We have known, since the early 1970s, that rodent β-cells  contain high levels of the neurotransmitter GABA [125–127] distributed in the cytoplasm, and potentially in insulin-containing granules and other cell organelles [128,129]. These results suggested the possibility that β-cells released the neurotransmitter, a concept first demonstrated in rodent β-cells in 1995  and extended to primary human β-cells a decade later . Although it has been already shown that exogenous GABA inhibits first-phase insulin secretion in response to arginine  or glucose , attributing this effect to the activation of GABAA receptors, which are Cl– channels, would have been complex to interpret based on the hypothesis that opening Cl– channels depolarize/stimulate β-cells . Therefore, if GABAA receptors are not involved in GABA actions in rodent β-cells, then the G-coupled GABA receptor-B (GABAB) might.
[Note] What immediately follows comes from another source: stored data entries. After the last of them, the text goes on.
(** * Meeting Summarizer API: a shallow embedding of backend/main.py

    The backend is a FastAPI application with four handlers: [health],
    [summarize], [upload_and_summarize] and [send_email].  The handlers talk
    to two external services, the generative-model client and an SMTP server.
    Both are modelled by a record of oracles ([World]); every call a handler
    makes is recorded in a trace of [Event]s, so that statements such as
    "no connection is attempted" are statements about the trace.

    Python values are modelled as follows:
    - [str] is a list of Unicode code points ([list N]);
    - [bytes] is a [list byte];
    - [os.environ] is a finite map from variable names to [str];
    - an exception is a record with its class name, whether it is an
      instance of [Exception], and the text [str(e)] produces;
    - a dict returned as a JSON body is an association list ([json]). *)

From Stdlib Require Import ZArith NArith Strings.Byte Lia.
From Stdlib Require Import DecimalString DecimalPos DecimalN DecimalZ.
From stdpp Require Import gmap strings list.

Open Scope Z_scope.

(** ** Python strings *)

Abbreviation str := (list N).

(** A source literal (all of them are ASCII) as a Python [str]. *)
Definition lit (s : string) : str :=
  (λ a, Ascii.N_of_ascii a) <$> String.list_ascii_of_string s.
In support, the GABAB receptor agonist baclofen inhibited islet insulin release  but not that of islets lacking GABAB . Furthermore, the GABAA agonist muscimol did not affect insulin release from the isolated and perfused rat pancreas  or rodent islets , consistent with the proposal that functional GABAA Cl– channels are undetectable in rodent β-cells . However, clonal mouse and rat β-cells do express different subunits of GABAA receptor [137,138]. In fact, GABAA receptor activation in rat INS1 β-cells stimulates or inhibits insulin secretion following changes in glucose levels , whereas glucose lowers GABA content in mouse  and human islets . Therefore, the role of GABA in rodent islet function remains disputed.
In human β-cells, muscimol activation of GABAA receptors increased insulin secretion in human insulinoma cells , whereas the application of GABA to human β-cells resulted in PM depolarization, increased action potential firings and insulin secretion by mechanisms involving GABAA . Taneera et al.  subsequently confirmed an active role for GABA in human islets and provided a detailed expression analysis of GABAA subunits. Therefore, it seems that human islets are endowed with a GABA system which can be considered an integral part of the secretory machinery.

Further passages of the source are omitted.